What is required: From the records below, please repeat exactly the line that has "Returned (a : A)", the line that has "(** * retry-subscription: the", and every line between them, and nothing else.

__________

(** A source whose resolutions are below the minimum of the constructor. *)
Definition coarse_sphere_2x2 : vtkTexturedSphereSource :=
  {| Radius := 0.5%R; ThetaResolution := 2; PhiResolution := 2;
     Theta := 0%R; Phi := 0%R; OutputPointsPrecision := SINGLE_PRECISION |}.

(** ** Readings of the specification that the code does not follow *)

(** The reading of the second triangle that the specification gives: the
    last two ids of the first triangle and [base + phiResolution + 1]. *)
Definition second_from_last_two (this : vtkTexturedSphereSource) (i j : Z) : Prop :=
  let base := vertex_id this i j in
  exists a0 a1 a2 B,
    lookup (Polys (generate this)) (cell_id this i j 0) = Some (a0, a1, a2) /\
    lookup (Polys (generate this)) (cell_id this i j 1) = Some B /\
    (a0, a1, a2) = (base, base + 1, base + PhiResolution this + 2) /\
    Permutation (cell_ids B) [a1; a2; base + PhiResolution this + 1].


(** The reading of the first texture coordinate that the specification
    gives: strictly increasing in the longitude index, and every stored u
    in the half-open interval [0, 1). *)
Definition u_increasing_in_half_open (this : vtkTexturedSphereSource) : Prop :=
  (forall i1 i2 j1 j2 t1 t2,
      0 <= i1 -> i1 < i2 -> i2 <= ThetaResolution this ->
      0 <= j1 <= PhiResolution this -> 0 <= j2 <= PhiResolution this ->
      lookup (TCoords (generate this)) (vertex_id this i1 j1) = Some t1 ->
      lookup (TCoords (generate this)) (vertex_id this i2 j2) = Some t2 ->
      (fst t1 < fst t2)%R) /\
  Forall (fun tc : vec2 => (0 <= fst tc < 1)%R) (TCoords (generate this)).

(** ** Range of the int expressions *)

Definition INT_MAX : Z := 2147483647.
Definition INT_MIN : Z := -2147483648.
Definition in_int (z : Z) : Prop := INT_MIN <= z <= INT_MAX.

(** ** Further notions used to describe the mesh *)

(** A source of resolutions 4 and 4 whose radius is 0. *)
Definition zero_sphere_4x4 : vtkTexturedSphereSource :=
  {| Radius := 0.0%R; ThetaResolution := 4; PhiResolution := 4;
     Theta := 0%R; Phi := 0%R; OutputPointsPrecision := DOUBLE_PRECISION |}.



(** The points that the three ids of a cell refer to. *)
Definition corner_points (o : vtkPolyData) (c : cell) : list (option vec3) :=
  map (lookup (Points o)) (cell_ids c).


(** ** Runs with the int type and the loop tests *)

(** The outcome of a run: the code ran to its end, or a signed [int]
    expression overflowed (undefined behaviour), or a loop was still
    running when the fuel ran out. *)
Inductive outcome (A : Type) : Type :=
| Returned (a : A)
| Undefined
| OutOfFuel.

Arguments Returned {A} a.
Arguments Undefined {A}.
Arguments OutOfFuel {A}.

Definition bind {A B : Type} (x : outcome A) (k : A -> outcome B) : outcome B :=
  match x with
  | Returned a => k a
  | Undefined => Undefined
  | OutOfFuel => OutOfFuel
  end.

Notation "x <- c ;; k" := (bind c (fun x => k))
  (at level 61, c at next level, right associativity).

(** The value of an [int] expression: defined when it fits 32 bits. *)
Definition int_of (z : Z) : outcome Z :=
  if andb (INT_MIN <=? z) (z <=? INT_MAX) then Returned z else Undefined.

Definition int_add (a b : Z) : outcome Z := int_of (a + b).
Definition int_mul (a b : Z) : outcome Z := int_of (a * b).

(** [for (i = i0; test i; i++) s = body i s] on an [int] counter: the test
    is evaluated before every turn and the increment after it. *)
Fixpoint for_run {St : Type} (fuel : nat) (test : Z -> bool)
    (body : Z -> St -> outcome St) (i : Z) (s : St) : outcome St :=
  match fuel with
  | O => OutOfFuel
  | S fuel' =>
      if test i then
        s' <- body i s ;;
        i' <- int_add i 1 ;;
        for_run fuel' test body i' s'
      else Returned s
  end.
(** * retry-subscription: the retry loop and the snapshot diff of
      [retryCollectionSubscription]

    A shallow embedding of the async generator [retryCollectionSubscription]
    (package version 0.1.1) and the properties its specification states.

    The generator talks to four collaborators: the wrapped [subscribe]
    function, the [onError] hook, [Math.random] and the cancellable [delay].
    Every answer of a collaborator is read from an oracle indexed by
    [outerCount], the number of the subscription attempt during which the
    question is asked; one iteration of the outer [while] asks each
    collaborator at most once, so every run of the generator corresponds to
    one choice of oracles.  What the generator does is recorded as a list of
    events.

    The numbers that enter the delay formula are IEEE 754 doubles: [NaN],
    the two infinities, or a rational, and every operation rounds its exact
    result to the nearest double, ties to even.  Counters that only ever
    hold small integers are [Z] or [nat]. *)

From Stdlib Require Import List ZArith QArith Qround Qminmax Qpower Qabs Qreduction.
From Stdlib Require Import Floats Bool Lia Lqa String.
Import ListNotations.

Set Implicit Arguments.

(** ** Keys *)

(** [Key extends string | number]: all the generator needs from a key is the
    equality test a [Map] uses. *)
Class KeyEq (Key : Type) := key_eq_dec : forall a b : Key, {a = b} + {a <> b}.

#[export] Instance string_KeyEq : KeyEq string := string_dec.
#[export] Instance Z_KeyEq : KeyEq Z := Z.eq_dec.

(** ** [Map], in insertion order *)

Module JsMap.
Section Ops.
Context {K V : Type} `{KeyEq K}.

(** A [Map<K, V>] is the list of its entries, oldest insertion first.  The
    entries of a map built with [set] from [empty] have pairwise distinct
    keys. *)
Definition t : Type := list (K * V).

Definition empty : t := [].

Fixpoint get (k : K) (m : t) : option V :=
  match m with
  | [] => None
  | (k', v) :: m' => if key_eq_dec k k' then Some v else get k m'
  end.

Definition has (k : K) (m : t) : bool :=
  match get k m with Some _ => true | None => false end.

(** The entries left by [Map.prototype.delete]: the others keep their
    order. *)
Fixpoint remove (k : K) (m : t) : t :=
  match m with
  | [] => []
  | (k', v) :: m' =>
      if key_eq_dec k k' then remove k m' else (k', v) :: remove k m'
  end.

(** [Map.prototype.delete] answers whether the key was there. *)
Definition delete (k : K) (m : t) : bool * t := (has k m, remove k m).

(** [Map.prototype.set]: a key already present keeps its position. *)
Fixpoint set (k : K) (v : V) (m : t) : t :=
  match m with
  | [] => [(k, v)]
  | (k', v') :: m' =>
      if key_eq_dec k k' then (k, v) :: m' else (k', v') :: set k v m'
  end.

Definition keys (m : t) : list K := map fst m.

Definition wf (m : t) : Prop := NoDup (keys m).
End Ops.
End JsMap.

(** ** Numbers *)

(** A JavaScript [number].  The sign of zero is not kept: nothing the
    generator does with a delay tells [-0] from [0]. *)
Inductive number : Type :=
| NaN
| Infinity (negative : bool)
| Fin (q : Q).

Definition pow2 (e : Z) : Q := Qpower 2 e.

(** The binade of a positive rational: [2^(flog2 q) <= q < 2^(flog2 q + 1)]. *)
Definition flog2 (q : Q) : Z :=
  let p := (Z.log2 (Qnum q) - Z.log2 (Zpos (Qden q)))%Z in
  if Qle_bool (pow2 p) q then p else (p - 1)%Z.

(** The nearest integer, ties to even. *)
Definition rint (q : Q) : Z :=
  let f := Qfloor q in
  match Qcompare (q - inject_Z f) (1 # 2) with
  | Lt => f
  | Gt => (f + 1)%Z
  | Eq => if Z.even f then f else (f + 1)%Z
  end.

(** The exponent of the last of the 53 bits of a double near [q]; the
    subnormal numbers share the exponent [-1074]. *)
Definition ulpExponent (q : Q) : Z := Z.max (-1074) (flog2 (Qabs q) - 52).

Definition roundToGrid (e : Z) (q : Q) : Q := inject_Z (rint (q / pow2 e)) * pow2 e.

(** The double nearest to a rational, in lowest terms; what rounds to
    [2^1024] or beyond overflows. *)
Definition roundToDouble (q : Q) : number :=
  if Qeq_bool q 0 then Fin 0
  else
    let v := roundToGrid (ulpExponent q) q in
    if Qle_bool (pow2 1024) (Qabs v)
    then Infinity (negb (Qle_bool 0 q))
    else Fin (Qred v).

(** The rationals that are doubles. *)
Definition isDouble (q : Q) : Prop := roundToDouble q = Fin (Qred q).

(** [x + y] *)
Definition fadd (x y : number) : number :=
  match x, y with
  | NaN, _ | _, NaN => NaN
  | Infinity s, Infinity s' => if Bool.eqb s s' then Infinity s else NaN
  | Infinity s, Fin _ | Fin _, Infinity s => Infinity s
  | Fin a, Fin b => roundToDouble (a + b)
  end.

(** [x * y] *)
Definition fmul (x y : number) : number :=
  match x, y with
  | NaN, _ | _, NaN => NaN
  | Infinity s, Infinity s' => Infinity (xorb s s')
  | Infinity s, Fin b | Fin b, Infinity s =>
      if Qeq_bool b 0 then NaN else Infinity (xorb s (negb (Qle_bool 0 b)))
  | Fin a, Fin b => roundToDouble (a * b)
  end.

(** [x / 2] *)
Definition fhalf (x : number) : number :=
  match x with
  | Fin a => roundToDouble (a / 2)
  | _ => x
  end.

(** [Math.min(x, y)] *)
Definition Math_min (x y : number) : number :=
  match x, y with
  | NaN, _ | _, NaN => NaN
  | Infinity true, _ | _, Infinity true => Infinity true
  | Infinity false, z | z, Infinity false => z
  | Fin a, Fin b => if Qle_bool a b then Fin a else Fin b
  end.

(** [Math.pow(2, n)] for a counter [n]: exact up to [2^1023], [Infinity]
    from 1024 on. *)
Definition Math_pow2 (n : nat) : number :=
  if (n <? 1024)%nat then Fin (inject_Z (2 ^ Z.of_nat n)) else Infinity false.

(** The integer nearest to a rational, ties towards [+Infinity]. *)
Definition roundHalfUp (x : Q) : Z := Qfloor (x + (1 # 2)).

(** [Math.round(x)]: its result is exact, an integer nearest to a double is
    a double. *)
Definition Math_round (x : number) : number :=
  match x with
  | Fin q => Fin (inject_Z (roundHalfUp q))
  | _ => x
  end.

(** The doubles of Rocq's primitive floats, as numbers of the model: the
    model is compared with them below. *)
Definition ofFloat (f : float) : number :=
  match Prim2SF f with
  | S754_nan => NaN
  | S754_infinity s => Infinity s
  | S754_zero _ => Fin 0
  | S754_finite s m e =>
      Fin (Qred ((if s then -1 else 1) * inject_Z (Zpos m) * pow2 e))
  end.

(** ** Data *)

(** [CollectionSubscriptionUpdate]: [value] is [None] when the field is
    [undefined]. *)
Record CollectionSubscriptionUpdate (Key Value : Type) : Type := mkUpdate {
  key : Key;
  value : option Value
}.

(** The values that travel through [throw] and [catch]. *)
Inductive Thrown (Key : Type) : Type :=
| AbortError
    (* a value for which [isAbortError] holds *)
| OtherError (id : nat)
    (* any other value thrown by the source or by the hook *)
| UndefinedInInitialEmission (k : Key)
    (* Error(`Unexpected 'undefined' value at key '${key}' in initial emission`) *)
| UndefinedAlreadyUndefined (k : Key).
    (* Error(`Unexpected 'undefined' value at key '${key}': previous value was
       already 'undefined'`) *)

Arguments AbortError {Key}.
Arguments OtherError {Key} id.

Definition isAbortError {Key} (e : Thrown Key) : bool :=
  match e with AbortError => true | _ => false end.

(** The two errors the generator itself constructs. *)
Definition isProtocolViolation {Key} (e : Thrown Key) : bool :=
  match e with
  | UndefinedInInitialEmission _ | UndefinedAlreadyUndefined _ => true
  | _ => false
  end.

(** How an [AsyncIterable] returned by [subscribe] ends, after its batches. *)
Inductive Ending (Key : Type) : Type :=
| Completes
| Throws (e : Thrown Key)
| NeverSettles.

Arguments Completes {Key}.
Arguments NeverSettles {Key}.

(** One call of [subscribe(signal)]: the batches it delivers and its end.  A
    call that throws at once has no batch and ends with [Throws]. *)
Record Subscription (Key Value : Type) : Type := mkSubscription {
  batches : list (list (CollectionSubscriptionUpdate Key Value));
  ending : Ending Key
}.

(** What the generator does, in order. *)
Inductive Event (Key Value : Type) : Type :=
| Subscribed (outerCount : Z)
| Yielded (batch : list (CollectionSubscriptionUpdate Key Value))
| OnErrorCalled (e : Thrown Key) (attempt : option nat) (delayMs : option number)
| Delayed (delayMs : number).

__________

Written answer:
| Returned (a : A)
| Undefined
| OutOfFuel.

Arguments Returned {A} a.
Arguments Undefined {A}.
Arguments OutOfFuel {A}.

Definition bind {A B : Type} (x : outcome A) (k : A -> outcome B) : outcome B :=
  match x with
  | Returned a => k a
  | Undefined => Undefined
  | OutOfFuel => OutOfFuel
  end.

Notation "x <- c ;; k" := (bind c (fun x => k))
  (at level 61, c at next level, right associativity).

(** The value of an [int] expression: defined when it fits 32 bits. *)
Definition int_of (z : Z) : outcome Z :=
  if andb (INT_MIN <=? z) (z <=? INT_MAX) then Returned z else Undefined.

Definition int_add (a b : Z) : outcome Z := int_of (a + b).
Definition int_mul (a b : Z) : outcome Z := int_of (a * b).

(** [for (i = i0; test i; i++) s = body i s] on an [int] counter: the test
    is evaluated before every turn and the increment after it. *)
Fixpoint for_run {St : Type} (fuel : nat) (test : Z -> bool)
    (body : Z -> St -> outcome St) (i : Z) (s : St) : outcome St :=
  match fuel with
  | O => OutOfFuel
  | S fuel' =>
      if test i then
        s' <- body i s ;;
        i' <- int_add i 1 ;;
        for_run fuel' test body i' s'
      else Returned s
  end.
(** * retry-subscription: the retry loop and the snapshot diff of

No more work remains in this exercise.